The use of psychological thinking, whether explicit or implicit, in designing data communication is of course older than scientific computing. Wilkinson mentions[14] Charles Joseph Minard’s compound graphic illustrating French losses in the 1812-1813 Russian campaign, and Florence Nightingale’s use of polar area ‘rose diagrams’ in the 1850s is another well-known example. Nevertheless, it is the use of scientific computing methods that has allowed this approach to flower as a widespread means of data analytic communication.

The most visible current expression of this is in journalistic encapsulation of complex situations by broadsheets, television news and websites – Guardian Data being a well-known user. Tableau Software, whose frequent recruitment advertisements for psychology graduates are a clear indicator of their approach, are behind many well-known examples of this trend, providing both commercial and no cost software with web platforms upon which the results can be placed. Drag and drop variables entry, multiple views onto the same data, sophisticated data brushing to provide simultaneous subsetting in all of those views and use of multiple modalities all play to the inherent mapping faculties of human psychology.

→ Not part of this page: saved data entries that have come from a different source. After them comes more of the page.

(** [list_indexs_complie.split(mode)]: [re.split] with the pattern
    [\[(\d+)\]], whose group puts the digits among the parts. *)
Variable index_split : string -> list string.

(** [int(text)]; [None] when it raises [ValueError]. *)
Variable py_int : string -> option Z.

(** [s[i]] for a [str] [s]; [None] when it raises [IndexError]. *)
Variable str_item : string -> Z -> option string.

(** [obj[i]] for an [int] [i].  The keys of a decoded JSON object are
    strings, so an [int] is never one of them. *)
Definition getitem (obj : json) (i : Z) : outcome json :=
  match obj with
  | JArr items =>
      let n := Z.of_nat (List.length items) in
      if (0 <=? i) && (i <? n) then
        Returns (List.nth (Z.to_nat i) items JNull)
      else if (- n <=? i) && (i <? 0) then
        Returns (List.nth (Z.to_nat (n + i)) items JNull)
      else Raises (IndexError "list")
  | JObj _ => Raises (KeyError i)
  | JStr s =>
      match str_item s i with
      | Some c => Returns (JStr c)
      | None => Raises (IndexError "str")
      end
  | _ => Raises (NotSubscriptable (Py.type_name obj))
  end.

(** Lines 45-46: [for part in parts: obj = obj[int(part)]]; the index
    is converted before the object is subscripted. *)
Fixpoint index_by_parts (obj : json) (parts : list string) : outcome json :=
  match parts with
  | [] => Returns obj
  | part :: rest =>
      match py_int part with
      | None => Raises (ValueErrorInt part)
      | Some i =>
          match getitem obj i with
          | Returns inner => index_by_parts inner rest
          | Raises e => Raises e
          end
      end
  end.

(** [customize_get], lines 40-48. *)
Definition customize_get (mode : string) (dict_obj : json) : outcome json :=
  if contains mode "[" && contains mode "]" then
    let parts := index_split mode in
    let key := List.hd EmptyString (split_char "[" mode) in
    match method_get dict_obj key with
    | Raises e => Raises e
    | Returns obj => index_by_parts obj parts
    end
  else method_get dict_obj mode.

(** Lines 54-57: the loop of [get_keys_value] over the split keys;
    [all_keys] is the list the error message shows. *)
Fixpoint get_keys_loop (all_keys : list string) (value : json)
    (keys : list string) : outcome json :=
  match keys with
  | [] => Returns value
  | key :: rest =>
      match customize_get key value with
      | Raises e => Raises e
      | Returns JNull => Raises (ValueErrorTarget all_keys)
      | Returns found => get_keys_loop all_keys found rest
      end
  end.

(** [get_keys_value], lines 51-58. *)
Definition get_keys_value (keys : string) (dict_obj : json) : outcome json :=
  let keys := split_char "." keys in
  get_keys_loop keys dict_obj keys.

End Lookup.

(** Stand-ins for closed examples.  [index_split_example] is
    [re.split] on the one key the examples use; [py_int_example] is
    [int] on a text of decimal digits and rejects a text that holds any
    other character (the examples use no sign, blank or underscore). *)
Definition index_split_example (mode : string) : list string :=
  if String.eqb mode "items[0]" then ["items"; "0"; ""] else [mode].

Fixpoint digits_value (acc : Z) (text : string) : option Z :=
  match text with
  | EmptyString => Some acc
  | String c rest =>
      let n := nat_of_ascii c in
      if (48 <=? n)%nat && (n <=? 57)%nat
      then digits_value (10 * acc + Z.of_nat (n - 48)) rest
      else None
  end.

Definition py_int_example (text : string) : option Z :=
  match text with
  | EmptyString => None
  | _ => digits_value 0 text
  end.

Definition str_item_example (s : string) (i : Z) : option string :=
  match String.get (Z.to_nat i) s with
  | Some c => if 0 <=? i then Some (String c EmptyString) else None
  | None => None
  end.

End StrHandle.

(** A schema document for the examples: one fragment per response. *)
Definition user_document : json :=
  JObj [("login", JObj [("token", JStr "#string");
                        ("expires", JStr "#number")]);
        ("errors", JArr [JStr "#string"])].

(** The text of the schema file is not spelled out: [user_text] stands
    for it, and [json_load_example] for [json.load] on it. *)
Definition user_text : string := "<text of user.json>".

Definition json_load_example (text : string) : option json :=
  if String.eqb text user_text then Some user_document else None.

‘Colour is a great way to encode categorical data for visual analysis because the human visual system can isolate marks for visual comparison,’ comments Jock McKinley, director of Visual Analysis at Tableau. ‘However, as number of categories grows, the colours can become similar, which makes it hard for the visual system to isolate a specific colour... [and]... we recommend that you encode the data with shape... perceptual best practices like these help people to achieve speed-of-thought analysis.’